While Islamic terrorist violence is fading away in Pakistan the same cannot be said for the Pakistan sponsored violence in northwest India (Kashmir) where the Pakistani Army defies its elected political leaders and a growing percentage of the population by continuing to support the violence in Indian Kashmir as well as regularly breaking the ceasefire on the Indian border, especially in Kashmir and having troops fire across the border and then blame the Indians for starting it because Indians fire back. This deadly charade is one reason Pakistan is under growing international pressure to behave. The official Pakistani response it that the rest of the world is somehow being deceived by some kind of conspiracy.

A Kashmir peace deal could have been worked out decades ago had not the Pakistani military not decided to use Kashmir as a way to justify their existence and growing wealth. The Pakistani generals are pleased with their progress in Kashmir where violence is up for the third year in a row. So far in 2018 Islamic terrorism related deaths in Kashmir are up about 25 percent from 2017. This scam held up in Pakistan far longer than it did with the Indians but now the Pakistani generals are under growing pressure from Pakistanis, in general, to back off in Kashmir. That is not happening and the Pakistani military has responded by seizing more political and government power in Pakistan. This is making Pakistan more unstable. The problem here is that a lot more Indians are willing to risk war, even nuclear war, to halt the Pakistani military and Islamic terror operations in Kashmir (and less successful Islamic terror efforts throughout India.) A growing number of Pakistani allies are warning the Pakistani military that the violent theatrics and posturing in Kashmir are costing Pakistan a lot of credibility and sympathy. So far the Pakistani generals are not making any changes to their Kashmir strategy. Civilians on both sides of the border report that the violence, especially damage to civilian structures, is worse than the 1990s when this border violence last peaked.

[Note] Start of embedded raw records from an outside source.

(* ===== verification/Sql.v ===== *)
(** * SQLite and its callbacks (src/state.c, src/aux.c)

    SQLite is a library the repository only ships and calls (lib/sqlite).  It is a record of operations on a database
    type, one for each function of its API that the state machine calls.  A call may call
    back into the state machine, for random bytes, the time, the page limit, permissions
    and the SQL function [resql]; the callbacks of state.c are defined here, and a call is
    a tree of the callbacks it makes.  The functions of aux.c, which bind and step the
    statements for the tables of the server, are written over the record. *)

From Stdlib Require Import ZArith Lia.
From Stdlib Require Import Strings.Byte.
From stdpp Require Import base list numbers gmap strings.
From S2P Require Import Prelude Str Sc Buf Meta.

(** The bytes of a literal. *)
Definition text (s : string) : list byte := String.list_byte_of_string s.

(** ** Codes and values *)

Definition SQLITE_OK : Z := 0.
Definition SQLITE_ERROR : Z := 1.
Definition SQLITE_FULL : Z := 13.
Definition SQLITE_TOOBIG : Z := 18.
Definition SQLITE_CONSTRAINT : Z := 19.
Definition SQLITE_MISMATCH : Z := 20.
Definition SQLITE_MISUSE : Z := 21.
Definition SQLITE_AUTH : Z := 23.
Definition SQLITE_RANGE : Z := 25.
Definition SQLITE_ROW : Z := 100.
Definition SQLITE_DONE : Z := 101.

(** A value of a column.  A float is the bit pattern of the double. *)
Inductive value :=
| VInteger (v : Z)
| VFloat (bits : Z)
| VText (s : list byte)
| VBlob (b : list byte)
| VNull.

(** A parameter for [sqlite3_bind_*]: text and blob are a pointer and a size. *)
Inductive param :=
| PInteger (v : Z)
| PFloat (bits : Z)
| PText (s : option (list byte)) (size : Z)
| PBlob (b : option (list byte)) (size : Z)
| PNull.

Definition aux_rc (rc : Z) : rs_rc :=
  if (rc =? SQLITE_OK) || (rc =? SQLITE_ROW) || (rc =? SQLITE_DONE) then RS_OK
  else if (rc =? SQLITE_ERROR) || (rc =? SQLITE_TOOBIG) || (rc =? SQLITE_CONSTRAINT)
       || (rc =? SQLITE_MISMATCH) || (rc =? SQLITE_AUTH) || (rc =? SQLITE_RANGE) then RS_ERROR
  else if rc =? SQLITE_FULL then RS_FULL
  else RS_FATAL.

(** ** What the callbacks use *)

(** [struct server_job] *)
Inductive server_job :=
| SERVER_JOB_ADD_NODE (data : option (list byte))
| SERVER_JOB_REMOVE_NODE (data : option (list byte))
| SERVER_JOB_SHUTDOWN (data : option (list byte)).

(** The fields of [struct state] that callbacks read or write.  [h_cb] tells whether the
    functions of the server are set, [h_leading] whether the server leads in the term of
    the state, and [h_jobs] is its queue. *)
Record hooks := mk_hooks {
  h_client : bool;
  h_readonly : bool;
  h_full : bool;
  h_max_page : Z;
  h_session_timeout : Z;
  h_realtime : Z;
  h_wrand : sc_rand;
  h_rrand : sc_rand;
  h_cb : bool;
  h_leading : bool;
  h_jobs : list server_job
}.

Definition with_flags (h : hooks) (client readonly full : bool) : hooks :=
  mk_hooks client readonly full (h_max_page h) (h_session_timeout h) (h_realtime h) (h_wrand h) (h_rrand h)
    (h_cb h) (h_leading h) (h_jobs h).
Definition with_client (h : hooks) (client : bool) : hooks := with_flags h client (h_readonly h) (h_full h).
Definition with_full (h : hooks) (full : bool) : hooks := with_flags h (h_client h) (h_readonly h) full.
Definition with_limits (h : hooks) (max_page session_timeout : Z) : hooks :=
  mk_hooks (h_client h) (h_readonly h) (h_full h) max_page session_timeout (h_realtime h) (h_wrand h) (h_rrand h)
    (h_cb h) (h_leading h) (h_jobs h).
Definition with_realtime (h : hooks) (realtime : Z) : hooks :=
  mk_hooks (h_client h) (h_readonly h) (h_full h) (h_max_page h) (h_session_timeout h) realtime (h_wrand h)
    (h_rrand h) (h_cb h) (h_leading h) (h_jobs h).
Definition with_rand (h : hooks) (wrand rrand : sc_rand) : hooks :=
  mk_hooks (h_client h) (h_readonly h) (h_full h) (h_max_page h) (h_session_timeout h) (h_realtime h) wrand rrand
    (h_cb h) (h_leading h) (h_jobs h).
Definition with_jobs (h : hooks) (jobs : list server_job) : hooks :=
  mk_hooks (h_client h) (h_readonly h) (h_full h) (h_max_page h) (h_session_timeout h) (h_realtime h) (h_wrand h)
    (h_rrand h) (h_cb h) (h_leading h) jobs.

(** ** The callbacks *)

(** [server_add_node], [server_remove_node], [server_shutdown] *)
Definition add_job (h : hooks) (job : server_job) : hooks :=
  if h_leading h then with_jobs h (h_jobs h ++ [job]) else h.

Definition job_data (value : option (list byte)) : option (list byte) := str_create value.

Definition server_add_node (h : hooks) (node : option (list byte)) : list byte * hooks :=
  (text "Config change is in progress. Check resql_log table for details",
   add_job h (SERVER_JOB_ADD_NODE (job_data node))).
Definition server_remove_node (h : hooks) (node : option (list byte)) : list byte * hooks :=
  (text "Config change is in progress. Check resql_log table for details",
   add_job h (SERVER_JOB_REMOVE_NODE (job_data node))).
Definition server_shutdown (h : hooks) (node : option (list byte)) : list byte * hooks :=
  (text "Shutdown in progress.", add_job h (SERVER_JOB_SHUTDOWN (job_data node))).

(** What the SQL function sets as its result; [CNone] leaves it unset, [CUndefined] is a
    [strcmp] of a null pointer. *)
Inductive config_result :=
| CError (msg : list byte)
| CText (msg : list byte)
| CInt (v : Z)
| CNone
| CUndefined.

Definition usage_default : list byte := text "usage : SELECT resql('config-name', 'param');".
Definition usage_add_node : list byte :=
  text "usage : SELECT resql('add-node', 'tcp://name@127.0.0.1:8085');".
Definition usage_remove_node : list byte := text "usage : SELECT resql('remove-node', 'node0');".
Definition usage_max_size : list byte := text "usage : SELECT resql('max-size', 5000000);".
Definition usage_session_timeout : list byte := text "usage : SELECT resql('session-timeout', 60000);".

(** A call of one of the three functions of the server. *)
Definition config_node (h : hooks) (argc : Z) (usage : list byte) (arg : option (list byte))
    (f : hooks -> option (list byte) -> list byte * hooks) : config_result * hooks :=
  if negb (argc =? 2) then (CError usage, h)
  else if h_cb h then let '(ret, h) := f h arg in (CText ret, h)
  else (CNone, h).

(** [value_text] and [value_int64] are SQLite's conversions.  A signed division
    truncates. *)
Definition state_config (value_text : value -> option (list byte)) (value_int64 : value -> Z)
    (h : hooks) (argv : list value) : config_result * hooks :=
  let argc := zlen argv in
  if argc <=? 0 then (CError usage_default, h)
  else
    let arg1 := nth 1 argv VNull in
    match value_text (nth 0 argv VNull) with
    | None => (CUndefined, h)
    | Some cmd =>
        if bool_decide (cmd = text "add-node") then
          config_node h argc usage_add_node (value_text arg1) server_add_node
        else if bool_decide (cmd = text "remove-node") then
          config_node h argc usage_remove_node (value_text arg1) server_remove_node
        else if bool_decide (cmd = text "shutdown") then
          config_node h argc usage_remove_node (value_text arg1) server_shutdown
        else if bool_decide (cmd = text "max-size") then
          if argc >? 2 then (CError usage_max_size, h)
          else
            let val := value_int64 arg1 in
            if (argc =? 2) && (val <? 0) then (CError (text "Max size cannot be negative"), h)
            else
              let h := if argc =? 2 then with_limits h (Z.quot val 4096) (h_session_timeout h) else h in
              (CInt (h_max_page h * 4096), h)
        else if bool_decide (cmd = text "session-timeout") then
          if argc >? 2 then (CError usage_session_timeout, h)
          else
            let val := value_int64 arg1 in
            if (argc =? 2) && (val <? 30000) then (CError (text "Timeout must be greater than 30 seconds"), h)
            else
              let h := if argc =? 2 then with_limits h (h_max_page h) val else h in
              (CInt (h_session_timeout h), h)
        else (CError (text "Unknown command"), h)
    end.

Definition state_randomness (h : hooks) (size : Z) : list byte * hooks :=
  if h_readonly h
  then let '(out, r) := sc_rand_read (h_rrand h) size in (out, with_rand h (h_wrand h) r)
  else let '(out, r) := sc_rand_read (h_wrand h) size in (out, with_rand h r (h_rrand h)).

Definition UNIX_EPOCH : Z := 24405875 * 8640000.

Definition state_currenttime (h : hooks) : Z := u64 (UNIX_EPOCH + h_realtime h).

Definition state_max_page (h : hooks) (curr : Z) : Z * hooks :=
  if h_client h && (curr >? h_max_page h) then (-1, with_full h true) else (0, h).

(** [strncmp(prefix, s, strlen(prefix)) == 0] *)
Definition starts_with (prefix : list byte) (s : option (list byte)) : bool :=
  match s with None => false | Some s => bool_decide (take (length prefix) s = prefix) end.

(** The actions the switch names. *)
Inductive auth_action :=
| SQLITE_READ | SQLITE_ALTER_TABLE
| SQLITE_CREATE_TABLE | SQLITE_DELETE | SQLITE_DROP_TABLE | SQLITE_INSERT | SQLITE_UPDATE | SQLITE_DROP_VTABLE
| SQLITE_OTHER_ACTION.

Definition SQLITE_DENY : Z := 1.
Definition SQLITE_IGNORE : Z := 2.

(** Reading falls through to the case of [ALTER TABLE], which looks at the second
    argument. *)
Definition state_authorizer (h : hooks) (action : auth_action) (arg0 arg1 : option (list byte)) : Z :=
  if negb (h_client h) then SQLITE_OK
  else
    let protected arg := if starts_with (text "resql") arg then SQLITE_DENY else SQLITE_OK in
    match action with
    | SQLITE_READ =>
        if starts_with (text "resql_clients") arg0 && starts_with (text "resp") arg1 then SQLITE_IGNORE
        else protected arg1
    | SQLITE_ALTER_TABLE => protected arg1
    | SQLITE_OTHER_ACTION => SQLITE_OK
    | _ => protected arg0
    end.

(** ** Calls *)

(** A call of SQLite: its result, after the callbacks it makes. *)
Inductive prog (A : Type) : Type :=
| Done (a : A)
| Randomness (size : Z) (k : list byte -> prog A)
| CurrentTime (k : Z -> prog A)
| MaxPage (curr : Z) (k : Z -> prog A)
| Authorize (action : auth_action) (arg0 arg1 : option (list byte)) (k : Z -> prog A)
| Config (argv : list value) (k : config_result -> prog A).
Arguments Done {A} a.
Arguments Randomness {A} size k.
Arguments CurrentTime {A} k.
Arguments MaxPage {A} curr k.
Arguments Authorize {A} action arg0 arg1 k.
Arguments Config {A} argv k.

(** The functions of the API.  A statement is a handle.  [sq_left] is the number of rows a
    statement can still return. *)
Record sqlite := mk_sqlite {
  db : Type;
  sq_prepare : db -> option (list byte) -> Z -> prog ((Z * Z) * db);   (* code, statement *)
  sq_finalize : db -> Z -> db;
  sq_clear_bindings : db -> Z -> db;
  sq_reset : db -> Z -> db;
  sq_stmt_readonly : db -> Z -> bool;
  sq_sql : db -> Z -> list byte;
  sq_bind_parameter_index : db -> Z -> option (list byte) -> Z;
  sq_bind : db -> Z -> Z -> param -> Z * db;
  sq_step : db -> Z -> prog (Z * db);
  sq_left : db -> Z -> nat;
  sq_changes : db -> Z;
  sq_last_insert_rowid : db -> Z;
  sq_columns : db -> Z -> list (option (list byte));
  sq_row : db -> Z -> list value;
  sq_errmsg : db -> option (list byte);
  sq_value_text : value -> option (list byte);
  sq_value_int64 : value -> Z
}.

(** The statements that [aux_prepare] prepares. *)
Record aux_stmts := mk_aux {
  aux_begin : Z;
  aux_commit : Z;
  aux_rollback : Z;
  aux_add_node_stmt : Z;
  aux_add_session_stmt : Z;
  aux_rm_session_stmt : Z;
  aux_add_stmt_stmt : Z;
  aux_rm_stmt_stmt : Z;
  aux_rm_all_stmts_stmt : Z;
  aux_add_log_stmt : Z;
  aux_rotate_log_stmt : Z
}.

Section sql.
Variable Q : sqlite.
Variable aux : aux_stmts.

(** The connection: the database and what callbacks use. *)
Record conn := mk_conn { k_db : db Q; k_hooks : hooks }.

Fixpoint call {A} (p : prog A) (h : hooks) : A * hooks :=
  match p with
  | Done a => (a, h)
  | Randomness size k => let '(out, h) := state_randomness h size in call (k out) h
  | CurrentTime k => call (k (state_currenttime h)) h
  | MaxPage curr k => let '(rc, h) := state_max_page h curr in call (k rc) h
  | Authorize action arg0 arg1 k => call (k (state_authorizer h action arg0 arg1)) h
  | Config argv k => let '(r, h) := state_config (sq_value_text Q) (sq_value_int64 Q) h argv in call (k r) h
  end.

Definition sqlM (A : Type) : Type := conn -> A * conn.

#[export] Instance sqlM_ret : MRet sqlM := fun A x c => (x, c).
#[export] Instance sqlM_bind : MBind sqlM := fun A B f m c => let '(x, c) := m c in f x c.

Definition on_db (f : db Q -> db Q) : sqlM () := fun c => ((), mk_conn (f (k_db c)) (k_hooks c)).
Definition on_hooks (f : hooks -> hooks) : sqlM () := fun c => ((), mk_conn (k_db c) (f (k_hooks c))).
Definition see {A} (f : db Q -> A) : sqlM A := fun c => (f (k_db c), c).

Peace For Me, None For Thee

Pakistan continues to reduce Islamic terrorist violence inside Pakistan. Terror related casualties are headed for the fourth year of sharply reduced violence. The Islamic terror groups hostile to the Pakistani government (mainly the Pakistani Taliban) are now a nuisance, not a threat, inside Pakistan. Most of the remaining terror related deaths are from groups that have been killing for generations. This is mostly about Sunni Islamic terrorists killing Shia and non-Moslems. There is growing Baluchi violence in the southwest but it is no worse now than it has been at times in the past. Meanwhile, the Pakistani military has succeeded in exporting Islamic terrorism to Afghanistan and India (and less successfully to Bangladesh). This is a remarkable (and despicable) achievement but one that the Pakistani military cannot openly take credit for.

There is one Islamic terrorism related achievement the Pakistani military can talk openly about. In 2014, when the army finally decided to shut down sanctuaries for Islamic terror groups not under military control, there were 5,496 Islamic terror related deaths. In 2015 that dropped to 3,682, then to 1,803 in 2016, 1260 in 2017 and so far in 2018 it looks like these deaths will fall to under 700. India, with six times as many people, has had terror related deaths under a thousand a year since 2012 and most of those have nothing to do with Islamic terrorism. Despite the growing popularity (among Moslems) of Islamic radicalism in the last three decades, Moslem majority Bangladesh has been largely free of it. Compared to Pakistan (with a ten percent larger population) Bangladesh still had only six percent as many terrorist deaths as Pakistan during 2017. So far it looks like Bangladeshi terror related deaths will decline even more in 2018, to about three percent of the Pakistani total.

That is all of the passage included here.